Bill Wendling via Phabricator via llvm-commits llvm-commits at lists.llvm.org
Mon Mar 9 14:36:56 PDT 2020


void added a comment.

In D75799#1913287 <https://reviews.llvm.org/D75799#1913287>, @joerg wrote:

> It still seems to be a perfectly reasonable optimisation under  the semantics of `is.constant`. The code here seems to be an abuse of it though and makes assumptions that are not sensible.

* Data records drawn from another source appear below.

(* ===== verification/LegacyRuns.v ===== *)
(** Concrete old transactions through the decoders of app/legacy_ethtx.go. *)

From stdpp Require Import base list strings.
From Stdlib Require Import ZArith Lia.
From Stdlib.Init Require Import Byte.
From S2P Require Import Prelude Sdk LockPb LockStore Testnet LegacyProto LegacyTx LegacyTxProps.

Local Open Scope Z_scope.

(** * An Ethereum library for the runs *)

(** Transactions are their data; the signer of a transaction without a sender
    is one fixed address; addresses are the first 20 bytes of the text. *)
Module ToyEth.
Definition pad (n : nat) (s : string) : bytes := take n (bytes_of_string s ++ replicate n x00).

Definition chain_of (tx : TxData) : Z :=
  match tx with
  | EthLegacyTx _ _ _ _ _ _ _ _ _ => 0
  | EthAccessListTx c _ _ _ _ _ _ _ _ _ _ => c
  | EthDynamicFeeTx c _ _ _ _ _ _ _ _ _ _ _ => c
  end.

Definition signer : bytes := replicate 20 x07.

#[export] Instance toy_eth : EthEnv := {
  EthTx := TxData;
  Signer := Z;
  NewTx tx := tx;
  ChainId := chain_of;
  LatestSignerForChainID c := c;
  Sender _ _ := Ok signer;
  Eth_HexToAddress := pad 20;
  HexToHash := pad 32;
  SdkTx := option (TxData * bytes);
  GetMsgs tx := match tx with
                | Some (_, from) => [Some (true, from)]
                | None => [Some (false, [])]
                end;
  BuildTx tx from := Ok (Some (tx, from));
  Error_text e := match e with FmtErr s => s | _ => "other" end;
}.
End ToyEth.
Import Toy ToyEth.

(** * Deciding encodability *)

Definition field_okb (f : field) : bool :=
  (1 <=? f.1) && (f.1 <? 2 ^ 29) &&
  match f.2 with
  | WVarint v => (0 <=? v) && (v <? 2 ^ 64)
  | WFixed64 b => bool_decide (length b = 8%nat)
  | WLen b => zlen b <? 2 ^ 32
  | WFixed32 b => bool_decide (length b = 4%nat)
  end.

Lemma field_okb_ok f : field_okb f = true -> field_ok f.
Proof.
  unfold field_okb, field_ok. intros E. apply andb_prop in E as [E1 E2]. apply andb_prop in E1 as [E1 E3].
  split; [lia|]. destruct f.2; [lia|by apply bool_decide_eq_true_1 in E2|lia|by apply bool_decide_eq_true_1 in E2].
Qed.

Lemma fields_okb_ok fs : forallb field_okb fs = true -> Forall field_ok fs.
Proof.
  intros E. apply Forall_forall. intros f I. apply field_okb_ok.
  rewrite forallb_forall in E. apply E. by apply list_elem_of_In.
Qed.

Definition encodableb (fs : list field) : bool :=
  forallb field_okb fs && (zlen (encode_fields fs) <? 2 ^ 62).

Lemma encodableb_ok fs : encodableb fs = true -> encodable fs.
Proof.
  intros E. apply andb_prop in E as [E1 E2]. split; [by apply fields_okb_ok|lia].
Qed.

(** * The transactions *)

Definition old_tuple : legacyAccessTuple := MkLegacyAccessTuple "0xabc" ["k1"; "k2"].
Definition old_legacy : legacyLegacyTx :=
  MkLegacyLegacyTx 300 (Some 7) 21000 "0xto" (Some 0) [x01; x02] [x1b] [x11; x22] [x33].
Definition old_access : legacyAccessListTx :=
  MkLegacyAccessListTx (Some 8878) 1 (Some 7) 21000 "" None [] [old_tuple; MkLegacyAccessTuple "" []]
    [x01] [x11] [x33].
Definition old_dynamic : legacyDynamicFeeTx :=
  MkLegacyDynamicFeeTx (Some 8878) 9 (Some 1) (Some 30) 50000 "0xto" (Some 5) [x05] [old_tuple]
    [] [x11] [x33].
(** Unknown fields of every wire type. *)
Definition unknown : list field :=
  [(20, WVarint 5); (21, WLen [x00]); (22, WFixed64 (replicate 8 x00)); (23, WFixed32 (replicate 4 x00))].

Definition old_data : legacyData := OldDynamicFeeTx old_dynamic.
Definition old_msg : legacyMsgEthereumTx :=
  MkLegacyMsg (Some (data_any old_data)) 4611686018427387904 "0xhash" "".
Definition eth_url : string := "/cosmos.evm.vm.v1.MsgEthereumTx".
Definition auth_info : list field := [(2, WLen [x0a; x00])].
Definition old_bytes : bytes := encode_fields (legacy_tx eth_url old_msg [] auth_info).

Lemma old_msg_ok : legacy_tx_ok eth_url old_msg [] auth_info.
Proof.
  split; [apply encodableb_ok; vm_compute; reflexivity|].
  do 3 (split; [apply fields_okb_ok; vm_compute; reflexivity|]).
  split; [cbn [old_msg lm_Size]; lia|].
  intros a E. cbn [old_msg lm_Data] in E. injection E as <-.
  apply fields_okb_ok. vm_compute. reflexivity.
Qed.

Lemma old_data_ok : data_ok old_data.
Proof.
  split; [apply encodableb_ok; vm_compute; reflexivity|]. split; [repeat constructor|].
  repeat (constructor; [apply fields_okb_ok; vm_compute; reflexivity|]). constructor.
Qed.

Lemma old_access_ok : data_ok (OldAccessListTx old_access).
Proof.
  split; [apply encodableb_ok; vm_compute; reflexivity|]. split; [repeat constructor|].
  repeat (constructor; [apply fields_okb_ok; vm_compute; reflexivity|]). constructor.
Qed.

Lemma old_legacy_ok : data_ok (OldLegacyTx old_legacy).
Proof. split; [apply encodableb_ok; vm_compute; reflexivity|repeat constructor]. Qed.

Lemma legacy_data_roundtrip_witness :
  unmarshalLegacyTx (encode_fields (legacyTx_fields old_legacy ++ unknown)) = Ok old_legacy /\
  unmarshalAccessListTx (encode_fields (accessListTx_fields old_access ++ unknown)) = Ok old_access /\
  unmarshalDynamicFeeTx (encode_fields (dynamicFeeTx_fields old_dynamic ++ unknown)) = Ok old_dynamic.
Proof.
  split; [|split].
  - apply (legacy_data_roundtrip (OldLegacyTx old_legacy) unknown);
      [apply encodableb_ok; vm_compute; reflexivity|exact old_legacy_ok|repeat constructor].
  - apply (legacy_data_roundtrip (OldAccessListTx old_access) unknown);
      [apply encodableb_ok; vm_compute; reflexivity|exact old_access_ok|repeat constructor].
  - apply (legacy_data_roundtrip (OldDynamicFeeTx old_dynamic) unknown);
      [apply encodableb_ok; vm_compute; reflexivity|exact old_data_ok|repeat constructor].
Defined.

(** A decoder of the new schema drops the fields of the old message. *)
Definition new_decoder (_ : bytes) : outcome SdkTx := Ok None.

Lemma LegacyAwareTxDecoder_converts_witness :
  LegacyAwareTxDecoder new_decoder old_bytes
    = Ok (Some (EthDynamicFeeTx 8878 9 1 30 50000 (Some (pad 20 "0xto")) 5 [x05]
                  [(pad 20 "0xabc", [pad 32 "k1"; pad 32 "k2"])] 0 17 51, signer)).
Proof.
  apply (LegacyAwareTxDecoder_converts new_decoder old_data 4611686018427387904 "0xhash" "" signer
           eth_url [] auth_info).
  - left. exists None. split; reflexivity.
  - exact old_data_ok.
  - exact old_msg_ok.
  - right. split; reflexivity.
  - vm_compute. reflexivity.
Defined.

(** A transaction of the new schema, and an unrelated error. *)
Definition modern : @SdkTx toy_eth := Some (EthLegacyTx 0 0 0 None 0 [] 0 0 0, signer).
Definition modern_decoder (_ : bytes) : outcome SdkTx := Ok modern.
Definition parse_error : error := FmtErr "tx parse error".
Definition failing_decoder (_ : bytes) : outcome (@SdkTx toy_eth) := Err parse_error.

Lemma LegacyAwareTxDecoder_transparent_witness :
  LegacyAwareTxDecoder modern_decoder [] = Ok modern /\
  LegacyAwareTxDecoder failing_decoder [] = Err parse_error.
Proof.
  split.
  - apply (LegacyAwareTxDecoder_transparent modern_decoder []); [reflexivity|].
    intros raw from [[= <- <-]|[]]. by left.
  - apply (LegacyAwareTxDecoder_transparent failing_decoder []); [reflexivity|].
    repeat constructor.
Defined.

(** A configuration whose JSON decoder drops the old fields. *)
Definition toy_config : TxConfig unit unit unit unit (H0 := toy_eth) :=
  MkTxConfig new_decoder new_decoder (fun _ => Ok []) (fun _ => Ok []) (fun _ => Ok [])
    (fun _ => Ok []) tt (fun _ => Ok tt) tt tt.

Lemma json_decoder_never_converts_witness :
  TxJSONDecoder (NewLegacyAwareTxConfig toy_config) (x7b :: bytes_of_string "}")
    = Err (FmtErr "legacy eth tx: failed to extract msg bytes: %w").
Proof.
  apply (json_decoder_never_converts toy_config (bytes_of_string "}")).
  left. exists None. split; reflexivity.
Defined.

The code is abusi^Wusing how `__builtin_constant_p()` works in gcc. It's honored even after inlining. But while that's icky, what's going on here is not quite that.

          int val;
          if (get_user(len, optlen))
                  return -EFAULT;
  
          len = min_t(unsigned int, len, sizeof(int));
  
          if (len < 0)
                  return -EINVAL;
  
          switch (optname) {
               ...
          case TCP_ZEROCOPY_RECEIVE: {
                  struct tcp_zerocopy_receive zc;
                  int err;
  
                  if (get_user(len, optlen))
                          return -EFAULT;
                  if (len < offsetofend(struct tcp_zerocopy_receive, length))
                          return -EINVAL;
                  if (len > sizeof(zc)) {
                          len = sizeof(zc);
                          if (put_user(len, optlen))
                                  return -EFAULT;
                  }
                  if (copy_from_user(&zc, optval, len))
                          return -EFAULT;
                  lock_sock(sk);
                  err = tcp_zerocopy_receive(sk, &zc);
                  release_sock(sk);
                  if (len == sizeof(zc))
                          goto zerocopy_rcv_sk_err;
                  switch (len) {
                  case offsetofend(struct tcp_zerocopy_receive, err):
                          goto zerocopy_rcv_sk_err;
                  case offsetofend(struct tcp_zerocopy_receive, inq):
                          goto zerocopy_rcv_inq;
                  case offsetofend(struct tcp_zerocopy_receive, length):
                  default:
                          goto zerocopy_rcv_out;
                  }
  zerocopy_rcv_sk_err:
                  if (!err)
                          zc.err = sock_error(sk);
  zerocopy_rcv_inq:
                  zc.inq = tcp_inq_hint(sk);
  zerocopy_rcv_out:
                  if (!err && copy_to_user(optval, &zc, len))
                          err = -EFAULT;
                  return err;
          }

The `len` variable is assigned in several places here. In only one place does it get a constant value: the `len = sizeof(zc)` line. The `copy_from_user` and `copy_to_user` are inlined. They call a function (also inlined) to check the object size for overwrites:

  _Bool check_copy_size(const void *addr, unsigned long bytes, _Bool is_source)
  {
          int sz = __builtin_object_size(addr, 0);
          if (__builtin_expect(!!(sz >= 0 && sz < bytes), 0)) {
                  if (!__builtin_constant_p(bytes))
                          copy_overwrite(sz, bytes);
                  else if (is_source)
                          __bad_copy_from();
                  else
                          __bad_copy_to();
                  return false;
          }
          check_object_size(addr, bytes, is_source);
          return true;
  }

The `__builtin_constant_p(bytes)` needs to return `false`, otherwise we'll get a link error because the `__bad_copy_*` functions don't exist. (Note: `bytes` is `len` here.)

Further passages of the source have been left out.